(Collected data)
(** * Dolittle web demo: the live-capture interpretation loop

    A shallow embedding of
      - [services/geminiService.ts]  (interpretLiveFrame, interpretPetVideo,
        handleGeminiError),
      - [services/speechService.ts]  (speak, cancelSpeech, isSpeaking),
      - [views/LiveVideoView.tsx]    (the camera / identification /
        interpretation-cycle handlers of the component),
    followed by the properties of the live session that the design document
    states about them. *)

From Stdlib Require Import List NArith Bool String Ascii Lia Arith PeanoNat.
From Stdlib Require QArith.
Import ListNotations.

Set Implicit Arguments.

(* ================================================================== *)
(** * JavaScript values used by the services *)
(* ================================================================== *)

(** A JavaScript string is a sequence of UTF-16 code units. *)
Definition jsstring := list N.

(** A source literal (all literals of the program are ASCII). *)
Definition js (s : string) : jsstring :=
  map N_of_ascii (list_ascii_of_string s).

(** [a === b] on strings. *)
Fixpoint str_eqb (a b : jsstring) : bool :=
  match a, b with
  | [], [] => true
  | x :: a', y :: b' => N.eqb x y && str_eqb a' b'
  | _, _ => false
  end.

(** Truthiness of a string: every string but the empty one. *)
Definition truthy (s : jsstring) : bool :=
  match s with [] => false | _ :: _ => true end.

(** Truthiness of a [string | null | undefined] value. *)
Definition truthy_opt (o : option jsstring) : bool :=
  match o with Some s => truthy s | None => false end.

(** ECMAScript WhiteSpace and LineTerminator code points, the ones
    [String.prototype.trim] strips: TAB, LF, VT, FF, CR, SP, NBSP, U+1680,
    U+2000..U+200A, U+2028, U+2029, U+202F, U+205F, U+3000, U+FEFF. *)
Definition isWhiteSpace (c : N) : bool :=
  ((9 <=? c) && (c <=? 13) || (c =? 32) || (c =? 160) || (c =? 5760)
   || (8192 <=? c) && (c <=? 8202) || (c =? 8232) || (c =? 8233)
   || (c =? 8239) || (c =? 8287) || (c =? 12288) || (c =? 65279))%N.

Fixpoint dropWhile {A : Type} (p : A -> bool) (l : list A) : list A :=
  match l with
  | [] => []
  | x :: l' => if p x then dropWhile p l' else l
  end.

Definition trimStart (s : jsstring) : jsstring := dropWhile isWhiteSpace s.
Definition trimEnd (s : jsstring) : jsstring :=
  rev (dropWhile isWhiteSpace (rev s)).

(** [s.trim()] *)
Definition trim (s : jsstring) : jsstring := trimEnd (trimStart s).

(** [s.substring(0, n)] *)
Definition substring0 (n : nat) (s : jsstring) : jsstring := firstn n s.

(** [s.startsWith(p)] *)
Fixpoint startsWith (s p : jsstring) : bool :=
  match p, s with
  | [], _ => true
  | _ :: _, [] => false
  | y :: p', x :: s' => N.eqb x y && startsWith s' p'
  end.

(** [s.includes(p)] *)
Fixpoint includes (s p : jsstring) : bool :=
  startsWith s p || match s with [] => false | _ :: s' => includes s' p end.

(** [s.toLowerCase()], on the ASCII letters; other code units are kept
    (the messages this is applied to are matched against ASCII words). *)
Definition toLowerCase (s : jsstring) : jsstring :=
  map (fun c => if ((65 <=? c) && (c <=? 90))%N then (c + 32)%N else c) s.

(** What a [catch] clause receives: an [Error] instance with its message, or
    some other thrown value. *)
Inductive JsError : Type :=
| ErrorObj (message : jsstring)
| Thrown.

(** Completion of a call: a returned value or a thrown error (for an [async]
    function: the promise fulfilled or rejected). *)
Inductive Outcome (A : Type) : Type :=
| Return (a : A)
| Throw (e : JsError).
Arguments Return {A} a.
Arguments Throw {A} e.

(* ================================================================== *)
(** * services/geminiService.ts *)
(* ================================================================== *)

Module GeminiService.

(** How [ai.models.generateContent] settles: a response whose [text] is a
    string or not ([None]: undefined / not a string), or a rejection
    (transport failure, timeout, quota, ...). *)
Inductive GenerateContent : Type :=
| Responded (text : option jsstring)
| Failed (e : JsError).

Definition notInitialized : jsstring :=
  js "Gemini API client is not initialized. Check API_KEY configuration.".

Definition emptyResponse : jsstring :=
  js "The AI returned an empty or unexpected response. Please try a different video or prompt.".

Definition liveFallback : jsstring :=
  js "The AI didn't provide a specific observation for this moment.".

Definition handleGeminiError (error : JsError) : jsstring :=
  match error with
  | ErrorObj message =>
      if includes (toLowerCase message) (js "quota") then
        js "API request failed due to quota limits. Please check your Gemini API plan or try again later."
      else if includes (toLowerCase message) (js "api key not valid")
              || includes (toLowerCase message) (js "invalid api key") then
        js "Invalid Gemini API Key. Please ensure the API_KEY environment variable is set correctly."
      else if includes message (js "Failed to process")
              || includes message (js "The AI returned an empty") then
        message
      else js "Failed to get response from Gemini: " ++ message
  | Thrown =>
      js "An unknown error occurred while communicating with the Gemini API."
  end.

(** [typeof t !== 'string' || t.trim() === ''] *)
Definition blank (text : option jsstring) : bool :=
  match text with
  | None => true
  | Some t => str_eqb (trim t) []
  end.

(** [interpretPetVideo(videoFile, prompt)], as a function of the two things
    it awaits: reading the file as base64 ([None]: the reader failed) and
    the backend call. [ai] tells whether the client was constructed. *)
Definition interpretPetVideo (ai : bool) (fileName : jsstring)
    (fileData : option jsstring) (backend : GenerateContent)
  : Outcome jsstring :=
  if negb ai then Throw (ErrorObj notInitialized)
  else
    let body : Outcome jsstring :=
      match fileData with
      | None =>
          Throw (ErrorObj (js "Failed to process video file: " ++ fileName
                           ++ js ". Please ensure it's a valid video format."))
      | Some _ =>
          match backend with
          | Failed e => Throw e
          | Responded text =>
              match text with
              | Some t => if blank text then Throw (ErrorObj emptyResponse)
                          else Return t
              | None => Throw (ErrorObj emptyResponse)
              end
          end
      end in
    match body with
    | Return t => Return t
    | Throw e => Throw (ErrorObj (handleGeminiError e))
    end.

(** [interpretLiveFrame(imageBase64, prompt)], as a function of how the
    backend call it awaits settles. *)
Definition interpretLiveFrame (ai : bool) (backend : GenerateContent)
  : Outcome jsstring :=
  if negb ai then Throw (ErrorObj notInitialized)
  else
    match backend with
    | Responded text =>
        match text with
        | Some t => if blank text then Return liveFallback else Return t
        | None => Return liveFallback
        end
    | Failed e =>
        Return (js "Error from AI: " ++
                match e with
                | ErrorObj message => substring0 100 message
                | Thrown => js "Communication issue"
                end)
    end.

End GeminiService.

(* ================================================================== *)
(** * services/speechService.ts *)
(* ================================================================== *)

Module SpeechService.

(** A JavaScript number that the module only stores and hands on. *)
Definition number := QArith_base.Q.
Definition one : number := QArith_base.Qmake (Zpos xH) xH.

(** [SpeechSynthesisVoice]: the attributes the module reads. *)
Record Voice : Type := {
  voiceName : jsstring;
  voiceLang : jsstring;
  voiceDefault : bool
}.

(** [SpeechSynthesisUtterance] *)
Record Utterance : Type := {
  text : jsstring;
  lang : jsstring;
  rate : number;
  pitch : number;
  voice : option Voice
}.

(** [window.speechSynthesis], as far as the module uses it: the [speaking]
    attribute, the list [getVoices()] returns, and what was handed to
    [speak()] and how often [cancel()] was called. *)
Record Synth : Type := {
  speaking : bool;
  voices : list Voice;
  spoken : list Utterance;
  cancels : nat
}.

(** [synth.cancel()] *)
Definition cancel (s : Synth) : Synth :=
  {| speaking := false; voices := voices s; spoken := spoken s;
     cancels := S (cancels s) |}.

(** [synth.speak(u)] *)
Definition engineSpeak (u : Utterance) (s : Synth) : Synth :=
  {| speaking := true; voices := voices s; spoken := spoken s ++ [u];
     cancels := cancels s |}.

(** The module-level variables, and the console warnings issued. *)
Record State : Type := {
  synth : option Synth;
  utterance : option Utterance;
  warnings : list jsstring
}.

(** Module initialisation: [supported] is
    [typeof window !== 'undefined' && 'speechSynthesis' in window]. *)
Definition load (supported : bool) (engine : Synth) : State :=
  if supported then
    {| synth := Some engine;
       utterance := Some {| text := []; lang := js "en-US"; rate := one;
                            pitch := one; voice := None |};
       warnings := [] |}
  else
    {| synth := None; utterance := None;
       warnings := [js "Speech Synthesis not supported by this browser."] |}.

Definition withVoice (v : Voice) (u : Utterance) : Utterance :=
  {| text := text u; lang := lang u; rate := rate u; pitch := pitch u;
     voice := Some v |}.

(** [voices.find(voice => voice.lang === lang && voice.default)] *)
Definition defaultVoice (vs : list Voice) (l : jsstring) : option Voice :=
  find (fun v => str_eqb (voiceLang v) l && voiceDefault v) vs.

(** [voices.find(voice => voice.lang.startsWith(lang.substring(0,2)))] *)
Definition firstVoiceForLang (vs : list Voice) (l : jsstring)
  : option Voice :=
  find (fun v => startsWith (voiceLang v) (substring0 2 l)) vs.

(** The voice-selection block of [speak] (lines 43-52). *)
Definition chooseVoice (vs : list Voice) (l : jsstring) (u : Utterance)
  : Utterance :=
  if (0 <? List.length vs) && (match voice u with None => true | Some _ => false end)
  then
    match defaultVoice vs l with
    | Some d => withVoice d u
    | None =>
        match firstVoiceForLang vs l with
        | Some f => withVoice f u
        | None => u
        end
    end
  else u.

## What the task requires
From the data above, output only the lines between the line containing "match body with" and the line containing "Definition engineSpeak (u", inclusive, exactly as written.

## Result of this task
    match body with
    | Return t => Return t
    | Throw e => Throw (ErrorObj (handleGeminiError e))
    end.

(** [interpretLiveFrame(imageBase64, prompt)], as a function of how the
    backend call it awaits settles. *)
Definition interpretLiveFrame (ai : bool) (backend : GenerateContent)
  : Outcome jsstring :=
  if negb ai then Throw (ErrorObj notInitialized)
  else
    match backend with
    | Responded text =>
        match text with
        | Some t => if blank text then Return liveFallback else Return t
        | None => Return liveFallback
        end
    | Failed e =>
        Return (js "Error from AI: " ++
                match e with
                | ErrorObj message => substring0 100 message
                | Thrown => js "Communication issue"
                end)
    end.

End GeminiService.

(* ================================================================== *)
(** * services/speechService.ts *)
(* ================================================================== *)

Module SpeechService.

(** A JavaScript number that the module only stores and hands on. *)
Definition number := QArith_base.Q.
Definition one : number := QArith_base.Qmake (Zpos xH) xH.

(** [SpeechSynthesisVoice]: the attributes the module reads. *)
Record Voice : Type := {
  voiceName : jsstring;
  voiceLang : jsstring;
  voiceDefault : bool
}.

(** [SpeechSynthesisUtterance] *)
Record Utterance : Type := {
  text : jsstring;
  lang : jsstring;
  rate : number;
  pitch : number;
  voice : option Voice
}.

(** [window.speechSynthesis], as far as the module uses it: the [speaking]
    attribute, the list [getVoices()] returns, and what was handed to
    [speak()] and how often [cancel()] was called. *)
Record Synth : Type := {
  speaking : bool;
  voices : list Voice;
  spoken : list Utterance;
  cancels : nat
}.

(** [synth.cancel()] *)
Definition cancel (s : Synth) : Synth :=
  {| speaking := false; voices := voices s; spoken := spoken s;
     cancels := S (cancels s) |}.

(** [synth.speak(u)] *)
Definition engineSpeak (u : Utterance) (s : Synth) : Synth :=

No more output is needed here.